The conference was given a glimpse of what the outline of the science curriculum might look like. Mrs Sweeney said: "As responsible citizens and confident individuals, young people will be expected to acquire knowledge and understanding of the impact of science on human life, society and the environment.
"They will need to develop their confidence to express and justify their views on social, moral, ethical and environmental issues relating to science."
The proposed learning outcomes for science were all in the "I can" format, describing outcomes and experiences:
* "I can talk about how to start and stop objects" (nursery to P1)
* "I can investigate how far objects travel over different surfaces" (P2 to P4);
* "I can describe how vehicles are designed to increasereduce frictiondrag" (P5 to P7);
* "I can describe and explain the performance and safety features of cars, applying and manipulating formulae" (S1 to S3) and;
* "I can express a view on genetically modified plants and animals" (S2 to S3).
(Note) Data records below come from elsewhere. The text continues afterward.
(** * Transform3x3: temporal sampling and region propagation

    A shallow embedding of the computational core of
    [ofxsTransform3x3.cpp] (openfx-supportext): the bounding box of a
    projected rectangle, the two temporal samplers
    ([getInverseTransforms], [getInverseTransformsBlur]), the region
    propagator ([transformRegion]) and the three entry points that feed
    them ([setupAndProcess], [getRegionOfDefinition],
    [getRegionsOfInterest]).

    Conventions of the embedding.
    - A C++ [double] is an IEEE-754 binary64 value, [spec_float] of the
      Standard Library with [prec = 53] and [emax = 1024]; [<], [>], [==]
      are the IEEE comparisons, so every comparison with a NaN is false.
    - The virtual method [getInverseTransformCanonical] is a function to
      [option Matrix3x3]; every invocation is recorded, in order, in a
      list of [Call]s that the embedded functions return beside their
      result.
    - Helpers that live in other headers (matrix products, coordinate
      conversions, [shutterRange], [rectBoundingBox], the filter
      expansion routines) are parameters of the [Plugin] section.
    - The [while] loop of [transformRegion] takes a step budget; [None]
      means the budget was exhausted.
    - A parameter handle is an [option]; where the source reads a handle
      that it has not tested and that the constructor can leave null, the
      embedded method does not return. *)

From Stdlib Require Import ZArith List Bool Lia SpecFloat.
From stdpp Require Import base list.
Import ListNotations.
(** * copt.stochastic: SAGA and PSSAGA solvers

    A shallow embedding of [copt/stochastic.py] and the properties of its
    gradient memory, epoch kernels, block-support index and drivers.

    Floating point numbers are rendered as exact rationals ([Qc], rationals
    in lowest terms, so that equality is Leibniz equality).  NumPy arrays are
    lists; an index array holds naturals.  The kernels are compiled by numba
    without bounds checks, so an access outside an array has no meaning in
    the source: reads are total here (default [0]) and a write outside the
    array leaves it as it is, and the theorems state the shape hypotheses
    under which every access is inside its array. *)

From Stdlib Require Import QArith Qcanon Lia Lqa Sorted.
From stdpp Require Import base list gmap numbers sorting strings.

#[global] Instance Qc_inhabited : Inhabited Qc := populate 0%Qc.

(** ** NumPy and SciPy primitives used by the module *)

Module Np.

(** [range(lo, hi)] *)
Definition range (lo hi : nat) : list nat := seq lo (hi - lo).

(** [np.zeros(n)] *)
Definition zeros (n : nat) : list Qc := replicate n 0%Qc.

(** [np.zeros(n, dtype=np.int64)] *)
Definition izeros (n : nat) : list nat := replicate n 0.
(** X2. A call of [run_experiment] starts at most one subprocess, and only
    on the argument list [shlex.split] gives for its command; it waits
    exactly for the subprocess it started; when the split fails it prints
    nothing and starts nothing, and the split's exception is what the call
    raises. *)
Theorem run_experiment_trace shlex_split spawn (command : string) :
  (length (filter is_popen (fst (run_experiment shlex_split spawn command)))
     <= 1)%nat /\
  (forall command_list,
      In (Popen command_list)
         (fst (run_experiment shlex_split spawn command)) ->
      shlex_split command = Ok command_list /\
      exists return_code,
        spawn command_list = Ok return_code /\
        fst (run_experiment shlex_split spawn command) =
          [Print ("running " ++ command); Popen command_list;
           Wait return_code]) /\
  (forall e,
      shlex_split command = Raise e ->
      run_experiment shlex_split spawn command = ([], Raise e)).
Proof.
  unfold run_experiment.
  destruct (shlex_split command) as [command_list|e].
  - destruct (spawn command_list) as [code|e'] eqn:Hspawn; simpl.
    + split; [lia|]. split; [|discriminate].
      intros l [H|[H|[H|[]]]]; try discriminate H.
      injection H as <-. split; [reflexivity|]. exists code. auto.
    + split; [lia|]. split; [|discriminate].
      intros l [H|[]]. discriminate H.
  - simpl. split; [lia|]. split; [intros l []|].
    intros e' [= ->]. reflexivity.
Qed.

(** *** The whole run *)

(** X3. With a worker count that is zero or negative the driver submits
    nothing: it prints the header, every command and the closing notice,
    and starts no subprocess. *)
Theorem nonpositive_workers_run_nothing shlex_split spawn (args : Args) :
  (workers args <= 0)%Z ->
  jobs (main shlex_split spawn args) = [] /\
  subprocesses (main shlex_split spawn args) = [] /\
  printed (main shlex_split spawn args) =
    (header :: commands args ++ [not_running])%list.
Proof.
  intros Hw. unfold main, subprocesses.
  destruct (Z.gtb_spec (workers args) 0) as [Hpos|_]; [lia|].
  repeat split.
Qed.

Lemma nonpositive_workers_run_nothing_witness :
  jobs (main sample_split sample_spawn_failing (with_workers (-2) sample_args))
    = [] /\
  subprocesses
    (main sample_split sample_spawn_failing (with_workers (-2) sample_args))
    = [] /\
  printed
    (main sample_split sample_spawn_failing (with_workers (-2) sample_args)) =
    (header :: commands (with_workers (-2) sample_args) ++ [not_running])%list.
Proof.
  apply (nonpositive_workers_run_nothing sample_split sample_spawn_failing
           (with_workers (-2) sample_args)).
  simpl. lia.
Defined.

Lemma popen_count shlex_split spawn (command : string) :
  length (filter is_popen (fst (run_experiment shlex_split spawn command))) =
  if starts shlex_split spawn command then 1%nat else 0%nat.
Proof.
  unfold run_experiment, starts.
  destruct (shlex_split command) as [command_list|e]; [|reflexivity].
  destruct (spawn command_list); reflexivity.
Qed.

Lemma length_flat_map_filter {A B : Type} (f : A -> list B) (p : A -> bool)
      (l : list A) :
  (forall x, length (f x) = if p x then 1%nat else 0%nat) ->
  length (flat_map f l) = length (filter p l).
Proof.
  intros Hf. induction l as [|x l IH]; simpl; [reflexivity|].
  rewrite length_app, IH, Hf. destruct (p x); reflexivity.
Qed.

(** X4. With a positive worker count the jobs are the generated commands,
    one job each and in the same order; the subprocesses started over the
    run are as many as the commands that split and start, so never more
    than the commands, and exactly as many when all of them start. *)
Theorem one_job_per_command shlex_split spawn (args : Args) :
  (0 < workers args)%Z ->
  map fst (jobs (main shlex_split spawn args)) = commands args /\
  length (subprocesses (main shlex_split spawn args)) =
    length (filter (starts shlex_split spawn) (commands args)) /\
  (length (subprocesses (main shlex_split spawn args))
     <= length (commands args))%nat /\
  ((forall c, In c (commands args) -> starts shlex_split spawn c = true) ->
   length (subprocesses (main shlex_split spawn args)) =
     length (commands args)).
Proof.
  intros Hw.
  destruct (jobs_submitted shlex_split spawn args Hw) as [Hjobs _].
  assert (Hcount : length (subprocesses (main shlex_split spawn args)) =
                   length (filter (starts shlex_split spawn) (commands args))).
  { unfold subprocesses. rewrite Hjobs, flat_map_concat_map, map_map.
    rewrite <- flat_map_concat_map. simpl.
    apply length_flat_map_filter. intros c. apply popen_count. }
  split; [rewrite Hjobs, map_map; simpl; apply map_id|].
  split; [exact Hcount|]. rewrite Hcount. split.
  - apply filter_length_le.
  - intros Hall. f_equal. apply forallb_filter_id.
    apply forallb_forall. exact Hall.
Qed.

Lemma one_job_per_command_witness :
  map fst (jobs (main sample_split sample_spawn_ok sample_args)) =
    commands sample_args /\
  length (subprocesses (main sample_split sample_spawn_ok sample_args)) =
    length (filter (starts sample_split sample_spawn_ok)
              (commands sample_args)) /\
  (length (subprocesses (main sample_split sample_spawn_ok sample_args))
     <= length (commands sample_args))%nat /\
  ((forall c, In c (commands sample_args) ->
              starts sample_split sample_spawn_ok c = true) ->
   length (subprocesses (main sample_split sample_spawn_ok sample_args)) =
     length (commands sample_args)).
Proof.
  apply (one_job_per_command sample_split sample_spawn_ok sample_args).
  simpl. lia.
Defined.

(** *** No two commands coincide *)

Lemma command_text_cut (args : Args) (seed : Z) (env_id a : string) :
  command args seed env_id a =
  "python "
    ++ (a ++ ".py")
    ++ String " " ("--env-id "
    ++ env_id
    ++ String " " ("--seed "
    ++ str (start_seed args + 1000 * seed)
    ++ String " " ("--write-terminal False --log-dir ../runs --experiment "
    ++ experiment args))).
Proof.
  rewrite command_text, !append_assoc. reflexivity.
Qed.

(** Words without blanks can be read back from the command text. *)
Lemma command_inj (args : Args) (i j : Z) (e e' a a' : string) :
  char_free " " e = true -> char_free " " e' = true ->
  char_free " " a = true -> char_free " " a' = true ->
  command args i e a = command args j e' a' ->
  i = j /\ e = e' /\ a = a'.
Proof.
  intros He He' Ha Ha' H. rewrite !command_text_cut in H.
  apply append_inv_head in H.
  apply split_at_char in H;
    [|rewrite char_free_append, ?Ha, ?Ha'; reflexivity ..].
  destruct H as [Halgo H]. apply append_inv_tail in Halgo.
  apply append_inv_head in H.
  apply split_at_char in H; [|assumption ..].
  destruct H as [Henv H].
  apply append_inv_head in H.
  apply split_at_char in H; [|apply space_free_str ..].
  destruct H as [Hseed _]. apply str_inj in Hseed.
  repeat split; [lia | assumption | assumption].
Qed.
(** C3.  On an email field whose value is not blank and fails
    [validateEmail], [validateField] returns false and puts "Please enter a
    valid email address" in the group's message slot; on an email field
    that is blank and not required it returns true and shows no error. *)
Theorem validateField_email (field : Field) (dom : DOM) (g : FormGroup) (shown : jsstring) :
  dom !! closest_form_group field = Some g →
  errorElement g = Some shown →
  type field = js "email" →
  (¬ blank (value field) → validateEmail (value field) = false →
     ∃ g' : FormGroup,
       validateField field dom = Some (false, <[closest_form_group field := g']> dom)
       ∧ js "error" ∈ classList g'
       ∧ errorElement g' = Some (js "Please enter a valid email address"))
  ∧ (blank (value field) → required field = false →
     ∃ g' : FormGroup,
       validateField field dom = Some (true, <[closest_form_group field := g']> dom)
       ∧ (js "error" ∉ classList g')
       ∧ errorElement g' = Some (js "")).
Proof.
  intros Hg Hslot Htype. split.
  - intros Hnonblank Hshape.
    assert (validateRequired (value field) = true) as Hreq.
    { apply not_false_is_true. rewrite validateRequired_false. done. }
    exists (settle field g). rewrite (validateField_run _ _ _ Hg).
    assert (fails_required field = false) as Hfr.
    { unfold fails_required. rewrite Hreq. apply andb_false_r. }
    assert (fails_email field = true) as Hfe.
    { unfold fails_email. rewrite Hshape, (bool_decide_eq_true_2 _ Htype).
      unfold validateRequired in Hreq. rewrite Hreq. done. }
    unfold verdict, settle. rewrite Hfr, Hfe.
    split; [done|]. split; [apply error_in_showError|].
    apply (errorElement_shown _ _ _ Hslot).
  - intros Hblank Hoptional.
    exists (settle field g). rewrite (validateField_run _ _ _ Hg).
    assert (fails_required field = false) as Hfr.
    { unfold fails_required. rewrite Hoptional. done. }
    assert (fails_email field = false) as Hfe.
    { unfold fails_email. apply trim_length_blank in Hblank as ->.
      rewrite andb_false_r. done. }
    unfold verdict, settle. rewrite Hfr, Hfe.
    split; [done|]. split; [apply error_not_in_clearError|].
    apply (errorElement_cleared _ _ Hslot).
Qed.

Lemma validateField_email_witness :
  ∃ g' : FormGroup,
    validateField
      {| control := INPUT (js "email"); name := js "email";
         value := js "user@example"; required := true; closest_form_group := 1 |}
      {[ 1 := {| classList := ∅; errorElement := Some (js "") |} ]}
    = Some (false, <[1 := g']> {[ 1 := {| classList := ∅; errorElement := Some (js "") |} ]})
    ∧ js "error" ∈ classList g'
    ∧ errorElement g' = Some (js "Please enter a valid email address").
Proof.
  apply (validateField_email
           {| control := INPUT (js "email"); name := js "email";
              value := js "user@example"; required := true; closest_form_group := 1 |}
           {[ 1 := {| classList := ∅; errorElement := Some (js "") |} ]}
           {| classList := ∅; errorElement := Some (js "") |} (js "")).
  - reflexivity.
  - reflexivity.
  - reflexivity.
  - apply (bool_decide_unpack _). vm_compute. exact I.
  - reflexivity.
Defined.

(** ** validateForm *)

Lemma selects_checked field :
  selects field = true ↔ required field = true ∨ type field = js "email".
Proof.
  unfold selects, type. destruct (control field) as [t|].
  - rewrite orb_true_iff, bool_decide_eq_true. done.
  - split; [auto|]. intros [?|?]; [done | discriminate].
Qed.

Lemma querySelectorAll_checked form field :
  field ∈ querySelectorAll form ↔ checked form field.
Proof.
  unfold querySelectorAll, checked.
  rewrite list_elem_of_filter, selects_checked. tauto.
Qed.

Lemma verdict_false field g :
  verdict field = false → js "error" ∈ classList (settle field g).
Proof.
  unfold verdict, settle.
  destruct (fails_required field); [intros _; apply error_in_showError|].
  destruct (fails_email field); [intros _; apply error_in_showError|].
  discriminate.
Qed.

Lemma after_validateField_unfold (dom : DOM) field :
  after_validateField dom field
  = match dom !! closest_form_group field with
    | Some g => <[closest_form_group field := settle field g]> dom
    | None => dom
    end.
Proof.
  unfold after_validateField.
  destruct (dom !! closest_form_group field) as [g|] eqn:Hg.
  - rewrite (validateField_run _ _ _ Hg). done.
  - rewrite (validateField_throws _ _ Hg). done.
Qed.

Lemma after_validateField_is_Some (dom : DOM) field i :
  is_Some (after_validateField dom field !! i) ↔ is_Some (dom !! i).
Proof.
  rewrite after_validateField_unfold. destruct (dom !! closest_form_group field) as [g|] eqn:Hg; [|done].
  rewrite lookup_insert_is_Some.
  destruct (decide (closest_form_group field = i)) as [<-|]; [|tauto].
  rewrite Hg. split; eauto.
Qed.

(** The loop runs to its end whatever the fields return: it comes to the
    conjunction of their verdicts, and to the DOM every field has had its
    turn on. *)
Lemma forEach_field_run fields isValid (dom : DOM) :
  (∀ f, f ∈ fields → is_Some (dom !! closest_form_group f)) →
  forEach_field fields isValid dom
  = Some (isValid && forallb verdict fields, foldl after_validateField dom fields).
Proof.
  revert isValid dom. induction fields as [|field rest IH]; intros isValid dom Hdom.
  - simpl. rewrite andb_true_r. done.
  - destruct (Hdom field) as [g Hg]; [left|].
    cbn [forEach_field foldl forallb]. unfold mbind, Script_bind.
    rewrite (validateField_run _ _ _ Hg).
    replace (<[closest_form_group field := settle field g]> dom)
      with (after_validateField dom field) by (rewrite after_validateField_unfold, Hg; done).
    rewrite IH.
    + f_equal. f_equal. destruct (verdict field), isValid; done.
    + intros f Hf. apply after_validateField_is_Some, Hdom. right. done.
Qed.

Lemma foldl_after_other fields (dom : DOM) i :
  i ∉ closest_form_group <$> fields →
  foldl after_validateField dom fields !! i = dom !! i.
Proof.
  revert dom. induction fields as [|field rest IH]; intros dom Hi; [done|].
  rewrite fmap_cons, not_elem_of_cons in Hi. destruct Hi as [Hne Hi].
  simpl. rewrite IH by done.
  rewrite after_validateField_unfold. destruct (dom !! closest_form_group field); [|done].
  apply lookup_insert_ne. done.
Qed.

(** When no other field of the list is in its group, a field finds its
    group at the end as its own run of [validateField] left it. *)
Lemma foldl_after_own fields (dom : DOM) field g :
  NoDup (closest_form_group <$> fields) →
  field ∈ fields →
  dom !! closest_form_group field = Some g →
  foldl after_validateField dom fields !! closest_form_group field = Some (settle field g).
Proof.
  revert dom. induction fields as [|first rest IH]; intros dom Hnodup Hin Hg.
  - inversion Hin.
  - rewrite fmap_cons in Hnodup. apply NoDup_cons in Hnodup as [Hfresh Hnodup].
    simpl. apply elem_of_cons in Hin as [<-|Hin].
    + rewrite foldl_after_other by done.
      rewrite after_validateField_unfold. rewrite Hg. apply lookup_insert_eq.
    + apply IH; [done..|].
      assert (closest_form_group first ≠ closest_form_group field) as Hne.
      { intros E. apply Hfresh. rewrite E. apply list_elem_of_fmap. eauto. }
      rewrite after_validateField_unfold. destruct (dom !! closest_form_group first); [|done].
      rewrite lookup_insert_ne; done.
Qed.




(** The two forms the specification gives as examples. *)
Example validateForm_all_valid :
  fst <$> validateForm (contact_form (js "Alice") (js "alice@example.com") (js "Hello"))
            contact_dom
  = Some true.
Proof. vm_compute. reflexivity. Qed.

Example validateForm_blank_name :
  (λ r, (r.1, errorElement <$> r.2 !! 0, errorElement <$> r.2 !! 1,
         errorElement <$> r.2 !! 2))
    <$> validateForm (contact_form (js "") (js "alice@example.com") (js "Hello")) contact_dom
  = Some (false, Some (Some (js "This field is required")),
          Some (Some (js "")), Some (Some (js ""))).
Proof. vm_compute. reflexivity. Qed.

(** Two invalid fields are both marked by the one call. *)
Example validateForm_marks_all :
  (λ r, (r.1, errorElement <$> r.2 !! 0, errorElement <$> r.2 !! 1,
         errorElement <$> r.2 !! 2))
    <$> validateForm (contact_form (js " ") (js "alice@example") (js "Hello")) contact_dom
  = Some (false, Some (Some (js "This field is required")),
          Some (Some (js "Please enter a valid email address")), Some (Some (js ""))).
Proof. vm_compute. reflexivity. Qed.

(** ** The portfolio modal *)

Lemma get_own projectTitle record :
  portfolioData !! projectTitle = Some record → get projectTitle = Own record.
Proof. unfold get. intros ->. done. Qed.

Lemma portfolioData_Project_One :
  portfolioData !! js "Project One"
  = Some {| image := js "images/project1.jpg";
            imageAlt := js "Screenshot of Project 1";
            title := js "Project One";
            description := js "A responsive web application built with modern technologies.";
            detailedDescription := js "This project showcases a fully responsive web application that adapts seamlessly to different screen sizes. Built using HTML5, CSS3, and JavaScript, it features smooth animations, intuitive navigation, and optimized performance. The application demonstrates best practices in web development including semantic HTML, accessibility features, and clean code architecture." |}.
Proof. vm_compute. reflexivity. Qed.

Lemma active_in_added (classes : gset jsstring) : js "active" ∈ classes ∪ {[ js "active" ]}.
Proof. apply elem_of_union. right. apply elem_of_singleton. done. Qed.

Lemma active_not_in_removed (classes : gset jsstring) :
  js "active" ∉ classes ∖ {[ js "active" ]}.
Proof.
  intros [_ Hout]%elem_of_difference. apply Hout, elem_of_singleton. done.
Qed.

(** What [openPortfolioModal] makes of the page for a title the lookup
    answers a record for. *)
Lemma openPortfolioModal_own item projectTitle record page :
  portfolio_title item = Some projectTitle →
  portfolioData !! projectTitle = Some record →
  openPortfolioModal item page
  = Some {| modalImage_src := image record;
            modalImage_alt := imageAlt record;
            modalTitle_textContent := title record;
            modalDescription_textContent := description record;
            modalDetails_textContent := detailedDescription record;
            modal_classList := modal_classList page ∪ {[ js "active" ]};
            body_style_overflow := js "hidden";
            activeElement := ModalClose |}.
Proof.
  intros Ht Hr. unfold openPortfolioModal. rewrite Ht. simpl.
  rewrite (get_own _ _ Hr). done.
Qed.

(** C5.  For a title the record mapping holds, [openPortfolioModal] fills
    the overlay's image source and alt, title, short and long description
    from the record, makes the overlay active and suppresses the scrolling
    of the page; opening "Project One" shows the title "Project One". *)
Theorem openPortfolioModal_known :
  (∀ (item : Item) (projectTitle : jsstring) (record : PortfolioRecord) (page : Page),
      portfolio_title item = Some projectTitle →
      portfolioData !! projectTitle = Some record →
      ∃ page' : Page,
        openPortfolioModal item page = Some page'
        ∧ modalImage_src page' = image record
        ∧ modalImage_alt page' = imageAlt record
        ∧ modalTitle_textContent page' = title record
        ∧ modalDescription_textContent page' = description record
        ∧ modalDetails_textContent page' = detailedDescription record
        ∧ js "active" ∈ modal_classList page'
        ∧ body_style_overflow page' = js "hidden")
  ∧ (∀ (item : Item) (page : Page),
      portfolio_title item = Some (js "Project One") →
      ∃ page' : Page,
        openPortfolioModal item page = Some page'
        ∧ modalTitle_textContent page' = js "Project One"
        ∧ js "active" ∈ modal_classList page').
Proof.
  split.
  - intros item projectTitle record page Ht Hr.
    eexists. split; [apply (openPortfolioModal_own _ _ _ _ Ht Hr)|].
    cbn [modalImage_src modalImage_alt modalTitle_textContent
         modalDescription_textContent modalDetails_textContent
         modal_classList body_style_overflow].
    repeat (split; [done|]).
    split; [apply active_in_added | done].
  - intros item page Ht.
    eexists. split; [apply (openPortfolioModal_own _ _ _ _ Ht portfolioData_Project_One)|].
    cbn [modalTitle_textContent modal_classList title].
    split; [done | apply active_in_added].
Qed.
(** [while (p) { ... p = strtok_r(NULL, ";", &temp); }]; [fuel] bounds the
    number of tokens. *)
Fixpoint stream_invoke_usecases_loop (fuel : nat) (stream : hw_stream)
    (temp : string) (ret_ : Z) (log : use_case_log)
    : option (Z * use_case_log) :=
  match strtok_r temp with
  | None => Some (ret_, log)
  | Some (p, temp) =>
      match fuel with
      | O => None
      | S fuel' =>
          match strchr_eq p with
          | Some (setting, String c value) =>
              (* pval && (pval[1] != '\0') *)
              let r := apply_use_case log stream setting (String c value) in
              stream_invoke_usecases_loop fuel' stream temp
                (if 0 <=? r then 0 else ret_)
                (mk_use_case_call stream setting (String c value) :: log)
          | _ => stream_invoke_usecases_loop fuel' stream temp ret_ log
          end
      end
  end.

(** [strdup_ok] tells whether [strdup(kvpairs)] succeeds.  A string of
    [n] characters holds at most [n] tokens. *)
Definition stream_invoke_usecases (strdup_ok : bool)
    (stream : option hw_stream) (kvpairs : string) (log : use_case_log)
    : option (Z * use_case_log) :=
  if negb strdup_ok then Some (- ENOMEM, log)
  else
    match stream with
    | Some h =>
        stream_invoke_usecases_loop (String.length kvpairs) h kvpairs
          (- ENOTSUP) log
    | None => Some (- ENOTSUP, log)
    end.

End ParameterStrings.

(** [strncat(outputBuffer, src, 256)] on [char outputBuffer[256]]: at
    most 256 characters of [src] and a NUL are appended; writing past the
    array has no defined result. *)
Definition strncat_256 (dest src : string) : option string :=
  let src := substring 0 256 src in
  if Z.of_nat (String.length dest + String.length src) <? 256
  then Some (dest ++ src)%string
  else None.

Definition format_entry (format : Z) : string :=
  if format =? AUDIO_FORMAT_PCM_16_BIT then "=AUDIO_FORMAT_PCM_16_BIT"
  else if format =? AUDIO_FORMAT_PCM_8_BIT then "=AUDIO_FORMAT_PCM_8_BIT"
  else if format =? AUDIO_FORMAT_PCM_32_BIT then "=AUDIO_FORMAT_PCM_32_BIT"
  else if format =? AUDIO_FORMAT_PCM_8_24_BIT
  then "=AUDIO_FORMAT_PCM_8_24_BIT"
  else if format =? AUDIO_FORMAT_PCM_FLOAT then "=AUDIO_FORMAT_PCM_FLOAT"
  else if format =? AUDIO_FORMAT_PCM_24_BIT_PACKED
  then "=AUDIO_FORMAT_PCM_24_BIT_PACKED"
  else "=AUDIO_FORMAT_INVALID".

(** The loop shared, word for word, by [out_get_parameters] and
    [in_get_parameters]. *)
Fixpoint get_parameters_loop (fuel : nat) (format : Z) (saveptr1 : string)
    (outputBuffer : string) : option string :=
  match strtok_r saveptr1 with
  | None => Some outputBuffer
  | Some (currentKey, saveptr1) =>
      match fuel with
      | O => None
      | S fuel' =>
          if String.eqb currentKey AUDIO_PARAMETER_STREAM_SUP_FORMATS then
            match strncat_256 outputBuffer
                    AUDIO_PARAMETER_STREAM_SUP_FORMATS with
            | Some outputBuffer =>
                match strncat_256 outputBuffer (format_entry format) with
                | Some outputBuffer =>
                    get_parameters_loop fuel' format saveptr1 outputBuffer
                | None => None
                end
            | None => None
            end
          else get_parameters_loop fuel' format saveptr1 outputBuffer
      end
  end.

(** [keys_ok] and [result_ok] tell whether the two [strdup] succeed: the
    first result is used unchecked (a NULL has no defined behaviour), the
    second is what the function returns, NULL included. *)
Definition get_parameters (keys_ok result_ok : bool) (format : Z)
    (keys : string) : option (option string) :=
  if negb keys_ok then None
  else
    match get_parameters_loop (String.length keys) format keys "" with
    | Some outputBuffer =>
        Some (if result_ok then Some outputBuffer else None)
    | None => None
    end.

Definition out_get_parameters (keys_ok result_ok : bool)
    (out : stream_out_common) (keys : string) : option (option string) :=
  get_parameters keys_ok result_ok (o_format out) keys.

Definition in_get_parameters (keys_ok result_ok : bool)
    (c : stream_in_common) (keys : string) : option (option string) :=
  get_parameters keys_ok result_ok (i_format c) keys.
But Mick Waters, director of curriculum for the Qualifications and Curriculum Authority in England, warned that its attempts to introduce a new science GCSE examination to attract greater interest in the subject had provoked opposition, and that this could happen in Scotland.
Topics such as drug use, sexual health, deforestation, the ozone layer, alternative energy and the impact of mobile phone masts were seen by some traditionalists as dumbing down, he told a seminar at the conference.
"Traditional subject communities said they wanted science back," he said.